También ofrece Watzlawick el ejemplo histórico contado por John Locke en su “Ensayo sobre el entendimiento humano”: En una reunión de médicos ingleses muy eruditos se discutió durante largo tiempo si en el sistema nervioso fluye algún “liquor”. Las opiniones divergían, se pusieron los argumentos más diversos y parecía imposible de todo punto llegar a un consenso. Entonces Locke pidió la palabra y preguntó si todos sabían con exactitud lo que entendían por la palabra “liquor”. La primera impresión fue de sorpresa: ninguno de los asistentes creía no saber en detalle lo que se estaba debatiendo y tomaron la pregunta de Locke casi por frívola. Pero al fin se aceptó la propuesta, se entretuvieron en fijar la definición del término, y pronto cayeron en la cuenta de que el debate había pasado a versar sobre el significado de la palabra. Unos entendían por “liquor” un líquido real (como agua o sangre) y por esto negaban que en los nervios fluyera algo así. Otros interpretaban la palabra en el sentido de fluido (de una energía, cosa parecida a la electricidad) y en consecuencia estaban convencidos de que por los nervios fluye un “liquor”. Se explicaron las dos definiciones, convinieron en elegir la segunda y en breve tiempo finalizó el debate con un acuerdo unánime.
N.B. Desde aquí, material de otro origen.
Lemma first_offender_exists {A} (P : A -> Prop) (l : list A) :
  (forall x, P x \/ ~ P x) ->
  Forall P l \/ exists i x, FlowStorage.first_offender P l i x.
Proof.
  intros Hdec. induction l as [|a l [IH|(i & x & Hx & Hbad & Hbefore)]].
  - left. constructor.
  - destruct (Hdec a) as [Ha|Ha].
    + left. by constructor.
    + right. exists 0, a. split; [reflexivity|]. split; [exact Ha|]. lia.
  - destruct (Hdec a) as [Ha|Ha].
    + right. exists (S i), x. split; [exact Hx|]. split; [exact Hbad|].
      intros [|j] y Hj Hy; [by injection Hy as <-|].
      apply (Hbefore j); [lia | exact Hy].
    + right. exists 0, a. split; [reflexivity|]. split; [exact Ha|]. lia.
Qed.

(** ** The flow manager hook *)

Module FlowManagerFacts.
Import FlowManager.

Lemma handle_eqb_eq (a b : Handle) : handle_eqb a b = true <-> a = b.
Proof.
  destruct a as [| |s], b as [| |t]; cbn; try (split; congruence).
  rewrite String.eqb_eq. split; congruence.
Qed.

Lemma from_port_true (c : Connection) (edge : Edge.t) :
  from_port c edge = true
  <-> Edge.source edge = source c /\ Edge.sourceHandle edge = sourceHandle c.
Proof.
  unfold from_port. rewrite andb_true_iff, String.eqb_eq, handle_eqb_eq. reflexivity.
Qed.

(** An edge the search of [onConnect] finds is on the port of the
    connection; with handle ids named alike, the search finds every such
    edge. *)
Lemma from_port_port (c : Connection) (edge : Edge.t) :
  from_port c edge = true -> port edge = port_of c.
Proof.
  intros [Hsource Hhandle]%from_port_true. unfold port, port_of. congruence.
Qed.

Lemma port_from_port (edges : list Edge.t) (c : Connection) (edge : Edge.t) :
  names_handle_alike edges c -> edge ∈ edges -> port edge = port_of c ->
  from_port c edge = true.
Proof.
  intros Halike Hin Hport. apply from_port_true.
  unfold names_handle_alike in Halike. rewrite Forall_forall in Halike.
  split; [by injection Hport | by apply Halike].
Qed.

Lemma hasIncomingEdge_false (edges : list Edge.t) (node : Node.t) :
  negb (hasIncomingEdge edges node) = true <-> no_incoming_edge edges node.
Proof.
  unfold hasIncomingEdge, no_incoming_edge.
  rewrite negb_true_iff. induction edges as [|e edges IH]; cbn.
  - split; [constructor | reflexivity].
  - rewrite orb_false_iff, IH, Forall_cons, String.eqb_neq. reflexivity.
Qed.

Lemma nodesWithoutTargets_entry_nodes (nodes : list Node.t) (edges : list Edge.t) :
  nodesWithoutTargets nodes edges = entry_nodes nodes edges.
Proof.
  apply filter_bool_prop. intros node _. apply hasIncomingEdge_false.
Qed.

(** C1: a flow of at most one node passes [validateFlow]; a flow of two or
    more nodes fails exactly when at least two of its nodes are the target
    of no edge. *)
Theorem validateFlow_counts_entry_nodes (nodes : list Node.t) (edges : list Edge.t) :
  (length nodes <= 1 -> isValid (validateFlow nodes edges) = true) /\
  (2 <= length nodes ->
   (isValid (validateFlow nodes edges) = false <->
    2 <= length (entry_nodes nodes edges))).
Proof.
  unfold validateFlow. rewrite nodesWithoutTargets_entry_nodes.
  destruct (Nat.leb_spec (length nodes) 1) as [Hle|Hgt].
  - split; [reflexivity | lia].
  - split; [lia | intros _].
    destruct (Nat.ltb_spec 1 (length (entry_nodes nodes edges))); cbn.
    + split; [lia | reflexivity].
    + split; [discriminate | lia].
Qed.

Lemma validateFlow_counts_entry_nodes_witness :
  isValid (validateFlow [message_node "A"] []) = true /\
  isValid (validateFlow [message_node "A"; message_node "B"; message_node "C"]
                        [link "e1" "A" "B"]) = false.
Proof.
  split.
  - apply (validateFlow_counts_entry_nodes [message_node "A"] []). cbn. lia.
  - apply (validateFlow_counts_entry_nodes
             [message_node "A"; message_node "B"; message_node "C"]
             [link "e1" "A" "B"]); vm_compute; lia.
Defined.

(** The scenario of the specification: A, B, C with the single edge A to B
    is rejected, and adding B to C makes it pass. *)
Example validateFlow_scenario :
  let nodes := [message_node "A"; message_node "B"; message_node "C"] in
  isValid (validateFlow nodes [link "e1" "A" "B"]) = false /\
  isValid (validateFlow nodes [link "e1" "A" "B"; link "e2" "B" "C"]) = true.
Proof. split; reflexivity. Qed.

(** C7: [deleteNode] keeps exactly the nodes with another id and exactly the
    edges that do not reference the node, in their order; no node with the
    id and no edge referencing it is left. *)
Theorem deleteNode_removes_node_and_its_edges
    (nodeId : string) (nodes : list Node.t) (edges : list Edge.t) :
  let st := deleteNode nodeId (nodes, edges) in
  fst st = filter (fun node => Node.id node <> nodeId) nodes /\
  snd st = filter (fun edge => ~ references nodeId edge) edges /\
  (forall node, node ∈ fst st -> Node.id node <> nodeId) /\
  (forall edge, edge ∈ snd st -> ~ references nodeId edge).
Proof.
  cbn. unfold deleteNode_nodes, deleteNode_edges.
  assert (Hn : List.filter (fun node => negb (String.eqb (Node.id node) nodeId)) nodes
               = filter (fun node => Node.id node <> nodeId) nodes).
  { apply filter_bool_prop. intros node _.
    rewrite negb_true_iff, String.eqb_neq. reflexivity. }
  assert (He : List.filter
                 (fun edge => negb (String.eqb (Edge.source edge) nodeId)
                              && negb (String.eqb (Edge.target edge) nodeId)) edges
               = filter (fun edge => ~ references nodeId edge) edges).
  { apply filter_bool_prop. intros edge _. unfold references.
    rewrite andb_true_iff, !negb_true_iff, !String.eqb_neq. tauto. }
  rewrite Hn, He. repeat split.
  - intros node Hin. apply list_elem_of_filter in Hin. tauto.
  - intros edge Hin. apply list_elem_of_filter in Hin. tauto.
Qed.

(** Under the data model of the edges, with handle ids named alike,
    connecting keeps the edges of the other ports and puts the new edge
    last. *)
Lemma onConnect_result (newId : string) (edges : list Edge.t) (c : Connection) :
  unique_ids edges -> single_outgoing edges -> names_handle_alike edges c ->
  onConnect newId edges c edges
  = (filter (fun edge => port edge <> port_of c) edges ++ [edge_of newId c])%list.
Proof.
  intros Hids Hports Halike. unfold onConnect, addEdge.
  destruct (List.find (from_port c) edges) as [existing|] eqn:Hfind; f_equal.
  - apply find_some_elem in Hfind as [Hin Hport]. apply from_port_port in Hport.
    apply filter_bool_prop. intros edge Hedge.
    rewrite negb_true_iff, String.eqb_neq. split.
    + intros Hid Hp. apply Hid. f_equal.
      apply (NoDup_fmap_elem_inj port edges); [assumption..|congruence].
    + intros Hp Hid. apply Hp.
      rewrite (NoDup_fmap_elem_inj Edge.id edges edge existing); assumption.
  - rewrite find_none_iff in Hfind. symmetry. apply filter_all.
    intros edge Hedge Hp.
    apply (port_from_port edges c edge Halike Hedge) in Hp.
    rewrite Hfind in Hp by assumption. discriminate.
Qed.

(** C2, as the code has it: on an edge array with unique ids and at most
    one edge per (source, sourceHandle), whose edges on the port of the
    connection carry the [sourceHandle] value of the connection, [onConnect]
    leaves exactly one edge on the port of the connection, the new one,
    keeps the edges of the other ports, and appends when the port was
    free. *)
Theorem onConnect_replaces_port
    (newId : string) (edges : list Edge.t) (c : Connection)
    (Hids : unique_ids edges) (Hports : single_outgoing edges)
    (Halike : names_handle_alike edges c) :
  replaces_port newId edges c.
Proof.
  unfold replaces_port. cbn zeta.
  rewrite onConnect_result by assumption.
  rewrite !filter_app, !list_filter_filter.
  assert (Hnew : port (edge_of newId c) = port_of c) by reflexivity.
  rewrite !filter_cons, !filter_nil.
  destruct (decide (port (edge_of newId c) = port_of c)); [|contradiction].
  destruct (decide (port (edge_of newId c) <> port_of c)); [contradiction|].
  repeat split.
  - rewrite filter_none; [reflexivity|]. tauto.
  - rewrite app_nil_r. apply list_filter_iff. tauto.
  - intros Hfree. f_equal. apply filter_all. exact Hfree.
Qed.

Lemma onConnect_replaces_port_witness :
  replaces_port "e2" [link "e1" "A" "B"] (connection "A" "C").
Proof.
  apply onConnect_replaces_port.
  - unfold unique_ids. apply (bool_decide_unpack _). vm_compute. reflexivity.
  - unfold single_outgoing. apply (bool_decide_unpack _). vm_compute. reflexivity.
  - unfold names_handle_alike. apply (bool_decide_unpack _). vm_compute. reflexivity.
Defined.

(** C2 as stated, for every edge array, fails in two ways.  With two edges
    on the port, only the edges carrying the id of the first are removed:
    the second edge from A stays next to the new one, and the edge from X,
    which shares the id of the first, is lost.  And an edge without the
    [sourceHandle] property is not found by a connection whose
    [sourceHandle] is [null], since [===] tells [undefined] from [null]: on
    an array that meets the data model the new edge is appended next to the
    edge that was on the port. *)
Lemma onConnect_replaces_port_counterexample :
  (let edges := [link "e1" "A" "B"; link "e2" "A" "C"; link "e1" "X" "Y"] in
   onConnect "e4" edges (connection "A" "D") edges
   = [link "e2" "A" "C"; link "e4" "A" "D"] /\
   ~ replaces_port "e4" edges (connection "A" "D")) /\
  (let edges := [bare_link "e1" "A" "B"] in
   unique_ids edges /\ single_outgoing edges /\
   onConnect "e2" edges (connection "A" "C") edges
   = [bare_link "e1" "A" "B"; link "e2" "A" "C"] /\
   ~ replaces_port "e2" edges (connection "A" "C")).
Proof.
  cbn zeta. split.
  - split; [reflexivity|].
    intros [Hone _]. vm_compute in Hone. discriminate Hone.
  - split; [unfold unique_ids; apply (bool_decide_unpack _); by vm_compute|].
    split; [unfold single_outgoing; apply (bool_decide_unpack _); by vm_compute|].
    split; [reflexivity|].
    intros [Hone _]. vm_compute in Hone. discriminate Hone.
Qed.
También Paul Watzlawick recuerda la técnica de Anatol Raport para solucionar problemas: en caso de conflicto, en vez de que cada partido dé su propia definición del problema, el partido “A” debe exponer de un modo exacto y detallado la opinión del partido “B”, hasta que éste (B) acepte la exposición y la declare correcta. Después, el partido “B” ha de definir la opinión de “A” de un modo que resulte satisfactorio a éste (A). Dice Watzlawick que aplicando esta técnica sucede no pocas veces que una de las dos partes en litigio diga asombrada a la otra: “Nunca hubiese pensado que usted pensara que yo pienso así”.
El método quizá parezca lento. Pero ¿es más eficaz discutir sin saber exactamente cuál es el objeto del que se está hablando? ¿No convendría reimplantar los antiguos estudios de Dialéctica, en el sentido clásico de la palabra, como arte de discurrir o argumentar correctamente?
Quizá sea verdadero todavía el diagóstico de Eugenio d”Ors: “la más grande limitación de la gente hispana estriba en algo vergonzoso, en algo que es, por definición, un vicio de esclavo: en la incapacidad específica para el ejercicio de la amistad”. A ella se le añade un corolario -que de la misma enfermedad se deriva- y que llama “una suerte de trágica ineptitud para el diálogo”.
Vale la pena no arrojar la toalla y cultivar sin desmayos “el santo diálogo, hijo de las nupcias de la inteligencia con la cordialidad”. A mi me sirve de examen de conciencia el también d”orsiano “Decálogo para todo dialogante”:
I. Escucha a todos, sobre todas las cosas.
II. Honrarás la educación que has recibido.
III. No desearás atropellar la palabra de tu prójimo
IV. No te acalorarás.
V. No equivocarás.
VI. No pronunciarás palabras agresivas.
VII. No desearás tu monólogo frente al prójimo.
VIII.Celebrarás la inteligencia de los demás.
IX. No dialogarás en vano.
X. Vence en el diálogo, pero convence.